Nun, wieder gingen drei Jahre ins Land und eine auf Textilien fokussierte Einkaufstour meiner Freundin führte mich doch tatsächlich in die Alte Schönhauser Straße. Meine Präsenz beim Kleidungskauf war zwingend gefragt, weshalb ich mich für die Länge eines Mittagstischs beim Kultvietnamesen vom „Einkaufsstress“ erholte. Es war kurz nach 12 Uhr und der Laden hatte gerade aufgemacht. Über das allabendliche Schlangestehen der hier Einlass suchenden Klientel wurde in so manchem Food-Portal berichtet. An jenem Montagmittag im Juli war ich anscheinend so früh dran, dass mir der sehr freundliche Mann vom Service – ich wurde wie ein Stammgast mit Handschlag begrüßt – gleich mehrere Optionen anbieten konnte. Das warme Wetter ließ mich auf der gepolsterten Bierbank unter der roten Markise Platz nehmen. Ein guter Beobachtungsposten, wie sich herausstellen sollte.
Der von mir sehr geschätzte Kochbuchautor Gerd Wolfgang Sievers hat Berlin für Genießer kulinarisch porträtiert. In seinem 2013 veröffentlichten, mit Insidertipps und Anekdoten gespickten Buch (wirklich sehr empfehlenswert, auch wenn nicht mehr topaktuell!) beschreibt er die traditionelle Bindung Berlins zur asiatischen, und ganz speziell zur vietnamesischen Küche. Kein Wunder, studierten doch mehr als 100 000 Vietnamesen in der ehemaligen DDR. Bis heute scheint vielen gar nicht bewusst, dass sie mit mehr als 20 000 Personen die größte außereuropäische Zuwanderungsgruppe in Berlin stellen.

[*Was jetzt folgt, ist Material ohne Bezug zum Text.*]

Definition release_with_fence (b : AcquiredBuffer) (f : option SyncFence) (r : ExternalDmaBufRing)
  : option (Z * option SyncFence) * ExternalDmaBufRing :=
  let '(key, p) := pm_release (ab_opaque b) (presenter_ r) in
  (match key with Some key => if on_release_ r then Some (key, f) else None | None => None end,
   r {{ presenter_ := p }}).

Definition on_retired (r : ExternalDmaBufRing) : ExternalDmaBufRing := r {{ presenter_ ::= pm_retire_scanning }}.

Definition export_dma_buf (r : ExternalDmaBufRing) : expected DmaBufDesc :=
  match pm_scanning_key (presenter_ r) with
  | None => Unexp ENOSYS
  | Some key =>
      match at_key key (slots_ r) with
      | None => Unexp ENOSYS
      | Some s =>
          if (length (planes s) =? 0)%nat then Unexp ENOSYS
          else Val (mkDesc (length (planes s)) (drm_fourcc (format_ r)) (modifier s) (width (format_ r)) (height (format_ r))
                           (pad4 (-1) (duped_fd <$> planes s)) (pad4 0 (offset <$> planes s)) (pad4 0 (pitch <$> planes s)))
      end
  end.

(** The re-imports of a resume, up to the first failure: what follows keeps
    no framebuffer and no handle. *)
Fixpoint reimport_slots (fd : Z) (fmt : SourceFormat) (ss : list DmaBufSlot) (k : kstate)
  : expected unit * list DmaBufSlot * kstate :=
  match ss with
  | [] => (Val tt, [], k)
  | s :: ss' =>
      let '(e, s, k) := import_slot fd s fmt k in
      match e with
      | Unexp e => (Unexp e, s :: ss', k)
      | Val _ => let '(e, ss', k) := reimport_slots fd fmt ss' k in (e, s :: ss', k)
      end
  end.

Definition on_session_resumed (new_fd : Z) (r : ExternalDmaBufRing) (k : kstate)
  : expected unit * ExternalDmaBufRing * kstate :=
  if new_fd <? 0 then (Unexp EBADF, r, k)
  else
    let r := r {{ presenter_ ::= pm_reset; slots_ ::= fmap drop_handles }} in
    let '(none, k) := close_device_fd (fd_ r) k in
    let r := r {{ fd_ := none }} in
    let '(own, k) := dup_device_fd new_fd k in
    match own with
    | Unexp e => (Unexp e, r, k)
    | Val own =>
        let '(e, ss, k) := reimport_slots own (format_ r) (slots_ r) k in
        match e with
        | Unexp e =>
            let '(ss, k) := teardown_kernel_state own ss k in
            (Unexp e, r {{ fd_ := own; slots_ := ss }}, k)
        | Val _ => (Val tt, r {{ fd_ := own; slots_ := ss }}, k)
        end
    end.
End Ring.
#[global] Arguments ExternalDmaBufRing : clear implicits.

Etablierte Lokalitäten wie das „Miss Saigon“ in Kreuzberg, wo man Spezialitäten aus dem Süden Vietnams auftischt, oder das „Saigon-Green“ in Charlottenburg (Kantstraße), das Sievers in seinem Buch als „Vietnamese für Einsteiger“ empfiehlt, gibt es mittlerweile reihenweise. Viele dieser Läden zeichnen sich durch ein hervorragendes Preis-Leistungs-Verhältnis aus und werden deshalb entsprechend frequentiert.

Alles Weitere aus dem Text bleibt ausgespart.